Утро выдалось морозным. Даже немного прихватило лужи легкой корочкой льда. Поэтому волей–неволей бодрило любого, кто в этот ранний час решал выбраться из жилых помещений. Никому этого не хотелось, но приходилось. Сроки и неустанный контроль, установленные Петром Алексеевичем вынуждали действовать без волокиты. Вот и командующий всем окрестным сумасшествием, Федор Матвеевич Апраксин ни свет, ни заря стоял на крыльце довольно скромной избы и смотрел на берег озера, где уже начали оживать дела, развернутые еще прошлым годом.

— Ну как, Федь, любуешься? — Спросил, вышедший за ним следом Головкин.

— Никак привыкнуть ко всему этому не могу. Особенно к этой башне, — кивнул он на сорокаметровую вышку оптического телеграфа, — и тому сараю. Зачем их строили? Ладно. Эти вон, как птицы сидят на этакой верхотуре круглые сутки и перемигиваются лампами. Иногда и польза бывает. Но сарай‑то зачем? Вон, приглашенный корабельный плотник, отработавший всю жизнь на верфях Амстердама, глаза только и округлил, подивившись нашей дикости, да неумелости.

— А что, у них не так?

— Не так, конечно. Он говорит, что даже не слышал, чтобы большие корабли в сараях строили. Да и зачем? И чем Петру Алексеевичу не нравится по–голландски корабли рубить? Люди‑то недурно в таких делах понимают. Всяко лучше нашего, — махнул рукой Федор Матвеевич.

— Это ты зря, — хлопнул его по плечу Гавриил Иванович. — Государь наш — голова! Видел, какие станки сделал для выделки нитей да ткачества? Вот!

— Так‑то станки! — Возразил Апраксин.

— И как он их измыслил? Помнишь? Продумал все, на бумаге изобразил, а потом плотников подрядил выполнять. Да и потом, со слов тех, кто с ним трудился, отладку проводил быстро и толково. И не на глазок, а расчеты какие‑то вел, да такие, что многоопытные плотники не поняли ничего. Цифры, буквы, да значки какие‑то. Но все делал споро и точно. Ни одной ошибки не было. По крайней мере такой, чтобы все переделывать надобно было. Неточности — то да, но незначительные. Но кто же от них может уберечься?

— И что с того? — Чуть прищурившись, спросил Апраксин, пытаясь понять мысль своего сотоварища.

— Помнишь ли ты, как тот корабел голландский сказывал про дела свои и работы?

— Хорошо помню.
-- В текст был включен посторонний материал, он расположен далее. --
(** A block that throws when it is reached makes the loop throw, once the
    iterator has been closed. *)
Lemma consume_throws_at_block E has_ctx q pre event post bpre b bpost e m m2 m3 :
  event_body event = Assistant (bpre ++ b :: bpost) ->
  runUntilBlock E has_ctx pre event bpre m = (Ok true, m2) ->
  handleBlock E has_ctx b m2 = (Throw e, m3) ->
  consume E has_ctx q (pre ++ Yield event :: post) m
    = (Throw e, snd (suspend E m3)).
Proof.
  intros Hbody Hreach Hb. rewrite consume_app.
  unfold runUntilBlock in Hreach. unfold bind at 1 in Hreach.
  destruct (consumeItems E has_ctx pre m) as [[[]|e0] m1];
    try discriminate.
  cbn [consume]. unfold bind at 1. unfold bind at 1 in Hreach.
  destruct (suspend E m1) as [[[]|e0] m1s]; [| discriminate].
  unfold bind at 1. unfold onThrow.
  unfold handleEvent. unfold bind at 1. unfold bind at 1 in Hreach.
  unfold getSelf in *. cbn beta iota in *.
  destruct (stopRequested (self m1s)); [discriminate |].
  unfold bind at 1. unfold bind at 1 in Hreach.
  destruct (latchSessionId event m1s) as [[[]|e1] m1'']; [| discriminate].
  rewrite Hbody. unfold bind at 1. unfold bind at 1 in Hreach.
  rewrite handleBlocks_app.
  destruct (handleBlocks E has_ctx bpre m1'') as [[[]|e1] m1'''];
    [| discriminate].
  injection Hreach as <-. cbn [handleBlocks]. unfold bind at 1.
  now rewrite Hb.
Qed.

(** The send after its streaming phase threw [e] in state [m1]. *)
Lemma send_after_throw E message has_ctx q m e m1 :
  stopRequested (self m) = false ->
  streamingPhase E has_ctx (promptOf E message m) (resumeOf (self m))
    (getThinkingLevel E message) q (startedMach E message m) = (Throw e, m1) ->
  sendMessageStreaming E message has_ctx q m =
    if suppressed E e m1 then
      epilogue E (snd (finallyBlock m1))
    else
      (Throw e,
       snd (finallyBlock
              (mkMach (set_lastErrorTime (Some (clock E (tick m1)))
                         (set_lastError (Some (slice0 E 100 e)) (self m1)))
                      (locals m1) (tick m1) (trace m1)))).
Proof.
  intros Hstop Hphase. rewrite (send_started _ _ _ _ _ Hstop).
  unfold bind at 1. unfold tryBlock, tryCatchFinally. rewrite Hphase.
  unfold catchBlock, suppressed, bind, getSelf, getLocals. simpl.
  destruct (isCleanupError E e &&
            (queryCompleted (locals m1) || askUserTriggered (locals m1)
             || stopRequested (self m1))); reflexivity.
Qed.

Lemma applyOp_lastError s op :
  lastError (applyOp s op) = lastError s /\
  lastErrorTime (applyOp s op) = lastErrorTime s.
Proof.
  destruct op; simpl; auto.
  - unfold stop. destruct (isQueryRunning s), (abortController s);
      simpl; auto; destruct (_isProcessing s); auto.
  - unfold consumeInterruptFlag. destruct (_wasInterruptedByNewMessage s); auto.
Qed.

Lemma interleaved_lastError ops s :
  lastError (fold_left applyOp ops s) = lastError s /\
  lastErrorTime (fold_left applyOp ops s) = lastErrorTime s.
Proof.
  revert s. induction ops as [|op ops IH]; intros s; simpl; [auto |].
  destruct (IH (applyOp s op)) as [-> ->]. apply applyOp_lastError.
Qed.

Lemma epilogue_clears_lastError E m :
  lastError (self (snd (epilogue E m))) = None /\
  lastErrorTime (self (snd (epilogue E m))) = None.
Proof.
  unfold epilogue, bind, dateNow, modifySelf, getLocals, statusCallback, emit,
    suspend, when, ret. simpl.
  destruct (askUserTriggered (locals m)); simpl;
    [| destruct (truthy (currentSegmentText (locals m))); simpl];
    repeat match goal with
    | |- context [fold_left applyOp ?ops ?s] =>
        let H1 := fresh in let H2 := fresh in
        destruct (interleaved_lastError ops s) as [H1 H2]; rewrite H1, H2;
        clear H1 H2
    end; auto.
Qed.

(** ** Occurrences in a text *)

Lemma prefix_refl s : String.prefix s s = true.
Proof.
  induction s as [|c s IH]; simpl; [reflexivity |].
  destruct (ascii_dec c c); [exact IH | congruence].
Qed.

Lemma prefix_append s t : String.prefix s (s +:+ t) = true.
Proof.
  induction s as [|c s IH]; [now destruct t |].
  change (String c s +:+ t) with (String c (s +:+ t)). simpl.
  destruct (ascii_dec c c); [exact IH | congruence].
Qed.

Lemma includes_prefix s p : String.prefix p s = true -> includes s p = true.
Proof. destruct s; simpl; now intros ->. Qed.

Lemma prefix_append_l p a b :
  String.prefix p a = true -> String.prefix p (a +:+ b) = true.
Proof.
  revert a. induction p as [|d p IH]; intros a H; [now destruct (a +:+ b) |].
  destruct a as [|e a]; [discriminate |].
  change (String e a +:+ b) with (String e (a +:+ b)).
  simpl in *. destruct (ascii_dec d e); [now apply IH | discriminate].
Qed.

Lemma includes_append_r a b p : includes b p = true -> includes (a +:+ b) p = true.
Proof.
  intros H. induction a as [|c a IH]; [exact H |].
  change (String c a +:+ b) with (String c (a +:+ b)).
  cbn [includes]. rewrite IH. apply orb_true_r.
Qed.

Lemma includes_here p t : includes (p +:+ t) p = true.
Proof. apply includes_prefix, prefix_append. Qed.

Lemma includes_append_l a b p : includes a p = true -> includes (a +:+ b) p = true.
Proof.
  induction a as [|c a IH]; cbn [includes].
  - rewrite orb_false_r. intros H. now apply includes_prefix, prefix_append_l.
  - intros H. apply orb_true_iff in H as [H | H].
    + now apply includes_prefix, prefix_append_l.
    + change (String c a +:+ b) with (String c (a +:+ b)).
      cbn [includes]. rewrite (IH H). apply orb_true_r.
Qed.

Lemma includes_self p : includes p p = true.
Proof. apply includes_prefix, prefix_refl. Qed.

Lemma prefix_occurs p s :
  String.prefix p s = true <-> exists post, s = p +:+ post.
Proof.
  revert s. induction p as [|c p IH]; intros s.
  - split; [intros _; now exists s | now destruct s].
  - destruct s as [|d s]; simpl.
    + split; [discriminate | intros [post H]; discriminate].
    + destruct (ascii_dec c d) as [-> | Hne].
      * rewrite IH. split; intros [post H]; exists post.
        -- now rewrite H.
        -- change (String d p +:+ post) with (String d (p +:+ post)) in H.
           now injection H.
      * split; [discriminate |]. intros [post H].
        change (String c p +:+ post) with (String c (p +:+ post)) in H.
        injection H as H _. congruence.
Qed.

(** [includes] decides occurrence. *)
Lemma includes_occursIn s sub : includes s sub = true <-> occursIn sub s.
Proof.
  split.
  - induction s as [|c s IH]; cbn [includes].
    + rewrite orb_false_r. intros H. apply prefix_occurs in H as [post ->].
      now exists "", post.
    + intros H. apply orb_true_iff in H as [H | H].
      * apply prefix_occurs in H as [post ->]. now exists "", post.
      * destruct (IH H) as (pre & post & ->). now exists (String c pre), post.
  - intros (pre & post & ->). apply includes_append_r, includes_here.
Qed.

(** The [catch] rule (lines 404-410) in the words of the specification. *)
Lemma suppressed_spec E e m :
  suppressed E e m = true <-> cancellationFlavoured E e /\ expectedRace m.
Proof.
  unfold suppressed, isCleanupError, cancellationFlavoured, expectedRace.
  rewrite andb_true_iff, !orb_true_iff, !includes_occursIn. tauto.
Qed.

(** C6 (amended): when an error is raised in the streaming phase of a
    send, the send returns normally (the error is swallowed) exactly when
    the text of the error is cancellation/abort-flavoured and, at the moment
    the error is caught, the send had already logically completed, was
    awaiting a user choice, or a stop request is pending on the session
    ([stopRequested] set and not cleared since); otherwise [lastError] (the
    start of the error text) and [lastErrorTime] are set on the session and
    the same error is re-raised to the caller. *)
Theorem C6_error_handling :
  forall E message has_ctx q (m : Mach) e m1,
    stopRequested (self m) = false ->
    streamingPhase E has_ctx (promptOf E message m) (resumeOf (self m))
      (getThinkingLevel E message) q (startedMach E message m) = (Throw e, m1) ->
    let r := fst (sendMessageStreaming E message has_ctx q m) in
    let m' := snd (sendMessageStreaming E message has_ctx q m) in
    ((exists resp, r = Ok resp) <->
       cancellationFlavoured E e /\
       (queryCompleted (locals m1) = true \/ askUserTriggered (locals m1) = true
        \/ stopRequested (self m1) = true)) /\
    ((exists resp, r = Ok resp) ->
       lastError (self m') = None /\ lastErrorTime (self m') = None) /\
    ((~ exists resp, r = Ok resp) ->
       r = Throw e /\
       lastError (self m') = Some (slice0 E 100 e) /\
       lastErrorTime (self m') = Some (clock E (tick m1))).
Proof.
  intros E message has_ctx q m e m1 Hstop Hphase. simpl.
  rewrite (send_after_throw _ _ _ _ _ _ _ Hstop Hphase).
  pose proof (suppressed_spec E e m1) as Hsup. unfold expectedRace in Hsup.
  destruct (suppressed E e m1) eqn:Hs.
  - destruct (epilogue_returns E (snd (finallyBlock m1))) as (resp & m' & He & _).
    pose proof (epilogue_clears_lastError E (snd (finallyBlock m1))) as Hcl.
    rewrite He in *. simpl in *.
    split; [split; [intros _; now apply Hsup | intros _; now exists resp] |].
    split; [intros _; exact Hcl |].
    intros Hn. exfalso. apply Hn. now exists resp.
  - simpl. split; [split |].
    + intros [resp Hr]. discriminate.
    + intros H. apply Hsup in H. discriminate.
    + split; [intros [resp Hr]; discriminate | auto].
Qed.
Не раз, поди, беседовали.

— Так ведь не ты один. Забыл разве, как я пытался прознать о том, как они расчеты делают? И что он мне каждый раз отвечал?
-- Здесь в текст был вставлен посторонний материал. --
(* Shallow embedding of the Webasto Next Modbus integration:
   the register catalog (const.py), the read-plan builder, codec, retry
   policy, bulk read and life-bit loop of the transport (hub.py), and the
   virtual wallbox register store (virtual_wallbox/simulator.py). *)

From stdpp Require Import gmap strings list pretty.
From Stdlib Require Import QArith Qround Qabs Qpower Lqa Sorted.

Open Scope Z_scope.

(* ------------------------------------------------------------------ *)
(** * Register catalog (const.py) *)

Inductive REGISTER_TYPE := Input | Holding.
Inductive REGISTER_DATA_TYPE := Uint16 | Uint32 | StringT.
Inductive entity_kind := Sensor | NumberE | ButtonE | Diagnostic.
Inductive charset := Ascii | Utf8.

#[global] Instance register_type_eq_dec : EqDecision REGISTER_TYPE.
Proof. solve_decision. Defined.
#[global] Instance data_type_eq_dec : EqDecision REGISTER_DATA_TYPE.
Proof. solve_decision. Defined.
#[global] Instance entity_kind_eq_dec : EqDecision entity_kind.
Proof. solve_decision. Defined.
#[global] Instance charset_eq_dec : EqDecision charset.
Proof. solve_decision. Defined.
#[global] Instance Q_eq_dec : EqDecision Q.
Proof. solve_decision. Defined.

(** [RegisterDefinition] (frozen, slots dataclass).  The slots read by the
    transport and the simulator are modelled; the presentation-only slots
    (name, unit, device_class, state_class, icon, entity_category,
    options, min_value, max_value, step, translation_key) are not read by
    this code and are left out.  [encoding = None] is Python's [None]. *)
Record RegisterDefinition := {
  key : string;
  address : Z;
  count : Z;
  register_type : REGISTER_TYPE;
  data_type : REGISTER_DATA_TYPE;
  entity : entity_kind;
  scale : Q;  (* the exact value of the float *)
  writable : bool;
  write_only : bool;
  encoding : option charset
}.

#[global] Instance RegisterDefinition_eq_dec : EqDecision RegisterDefinition.
Proof. solve_decision. Defined.

(** The slot names declared by the dataclass, in declaration order. *)
Definition RegisterDefinition_slots : list string :=
  ["key"; "name"; "address"; "count"; "register_type"; "data_type"; "entity";
   "scale"; "unit"; "device_class"; "state_class"; "icon"; "entity_category";
   "options"; "writable"; "write_only"; "min_value"; "max_value"; "step";
   "encoding"; "translation_key"]%string.

(** Constructor with the dataclass defaults ([scale=1.0],
    [writable=False], [write_only=False], [encoding=None]). *)
Definition RD (k : string) (a c : Z) (rt : REGISTER_TYPE) (dt : REGISTER_DATA_TYPE)
    (e : entity_kind) : RegisterDefinition :=
  {| key := k; address := a; count := c; register_type := rt; data_type := dt;
     entity := e; scale := 1%Q; writable := false; write_only := false;
     encoding := None |}.

Definition with_scale (s : Q) (r : RegisterDefinition) : RegisterDefinition :=
  {| key := key r; address := address r; count := count r;
     register_type := register_type r; data_type := data_type r;
     entity := entity r; scale := s; writable := writable r;
     write_only := write_only r; encoding := encoding r |}.

Definition with_flags (w wo : bool) (r : RegisterDefinition) : RegisterDefinition :=
  {| key := key r; address := address r; count := count r;
     register_type := register_type r; data_type := data_type r;
     entity := entity r; scale := scale r; writable := w;
     write_only := wo; encoding := encoding r |}.

Definition with_encoding (c : charset) (r : RegisterDefinition) : RegisterDefinition :=
  {| key := key r; address := address r; count := count r;
     register_type := register_type r; data_type := data_type r;
     entity := entity r; scale := scale r; writable := writable r;
     write_only := write_only r; encoding := Some c |}.

(** The float [0.001]: the double nearest to 1/1000. *)
Definition milli : Q := 1152921504606847 # 1152921504606846976.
— Что настоящий мастер пропорции добрым глазом видит и в расчетах не нуждается[11].

— Вот то‑то и оно, что не нуждается. — Усмехнулся Головкин. — Меня тогда думки и взяли. Отчего их мастера, что на глазок все способны оценить да измерить, станков, что Петр Алексеевич измыслил, первыми не соорудили? Ведь добрые станки. Их любой заводчик с руками оторвет, предложи мы их на продажу. Столько ткани делаем, что вся остальная Москва не угонится, а всего сотня душ при мануфактуре состоит. Вон — всех наших служилых добро одели, да рванья более не терпим, даже у простых крестьян, что Государю служат. И торг держим. Да так, что даже в Англию увозили нашу ткань из Кукуя. Немного, но то важно само по себе. Раньше ведь они нам везли и никак иначе. И денег станки приносят изрядно. Без них, почитай ни этой затеи не было, ни дороги, да вообще практически ничего из начинаний Государя нашего.
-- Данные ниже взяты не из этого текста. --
(** * CloudRepository: the authenticated-request protocol of the Bali Nebula client

    A shallow embedding of [src/CloudRepository.js]: the fifteen operations of
    the object returned by [repository], and the two private functions
    [generateCredentials] and [sendRequest].

    - Every asynchronous call is awaited where it is made, so the code is
      modelled sequentially, in a state and exception monad.
    - The [World] that is threaded through records what the collaborators
      were asked to do: the tags drawn, the documents notarized, the requests
      handed to axios and the lines written to the error console.
    - The notary, the Bali component framework and the network below axios
      are not part of the module; they are the fields of [Collaborators].
      What the notary raises is its own: never an exception of this module.
    - [bali.exception] hands back a cause that is an exception of the same
      module instead of wrapping it ([baliException]).
    - [response.data] is the value axios hands over, which is the body or,
      when axios could parse the body, the value it denotes.
    - A JavaScript string is a [string], its [length] is [String.length]. *)

From Stdlib Require Import String Ascii ZArith Bool List Lia.
From stdpp Require Import gmap strings pretty.
Import ListNotations.

Local Open Scope string_scope.
Local Open Scope Z_scope.
(** * thqueue: a bounded, lock-protected FIFO queue

    Shallow embedding of [src/thqueue.hpp] (class template [thqueue<T>]) and
    of the way [src/main.cpp] calls it.

    Every public member function of [thqueue] takes [m_lock] on entry and
    keeps it until it returns or parks on a condition variable, so each call
    is one atomic step on the pair ([m_capacity], [m_queue]).  A call that
    parks ([std::condition_variable::wait] with a predicate that is false)
    changes nothing before it parks and runs the rest of its body, under the
    lock, in the first state it is scheduled in where the predicate holds.
    The embedding therefore gives each member function as a function from the
    state at lock acquisition to an outcome: [Done] with the return value,
    the new state and the notifications sent, or [Blocked] on a condition
    variable.  An interleaving of threads is a sequence of such steps. *)

From Stdlib Require Import ZArith List Bool Lia.
From Stdlib Require String.
Import ListNotations.
Open Scope Z_scope.

Set Implicit Arguments.

(** ** [size_type]

    [Container::size_type] of [std::deque<T>] is [std::size_t]: an unsigned
    64-bit integer on the platforms the program is built for.  Values are
    kept in [Z]; the one subtraction of the source wraps explicitly. *)

Definition SIZE_BITS : Z := 64.
Definition SIZE_MODULUS : Z := 2 ^ SIZE_BITS.

(** [std::numeric_limits<size_type>::max()] *)
Definition MAX_CAPACITY : Z := SIZE_MODULUS - 1.

(** unsigned arithmetic modulo [2 ^ SIZE_BITS] *)
Definition wrap (x : Z) : Z := x mod SIZE_MODULUS.

Definition is_size_type (x : Z) : Prop := 0 <= x <= MAX_CAPACITY.

Arguments SIZE_MODULUS : simpl never.
Arguments MAX_CAPACITY : simpl never.

(** ** The monitor monad

    State passing over the guarded state [S], a log of the notifications
    sent, and two ways not to finish: parking on a condition variable, and
    the undefined behaviour of [front()] / [pop()] on an empty container. *)

Inductive cond : Type :=
| NotEmptyCond   (* m_notEmptyCond *)
| NotFullCond.   (* m_notFullCond *)

Inductive event : Type :=
| NotifyOne (c : cond).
— Ткацкие да прядильные станки у Петра Алексеевича действительно добрые получились, — кивнул Апраксин. — Против ничего и не скажешь, даже если захочешь.

— И с махиной[12] швейной дела обстоят точно также, — улыбнулся Гавриил Иванович, — той, что с февраля в малом цеху мануфактуры работает. Приводится в действие от одной ножной педали, но шьет так быстро да ровно — ни одна девица не угонится. Стежок к стежку. Ведь тоже его поделка? И тоже — сначала с бумагами возился, да считывал что‑то, а потом с мастеровыми сел и соорудил чудо–механизм.

вернуться

10

Учебно–тренировочный центр «Заря» расположен на Юго–Западном берегу озера возле реки Еглевка.

вернуться

11

В Голландии тех лет действительно строили «на глазок» и никаких расчетов практически не вели. Да и вообще по миру максимум что имелось — пара пространных эскизов общего толка для понимания общего замысла.

вернуться

12

Махинами в те времена нередко называли станки.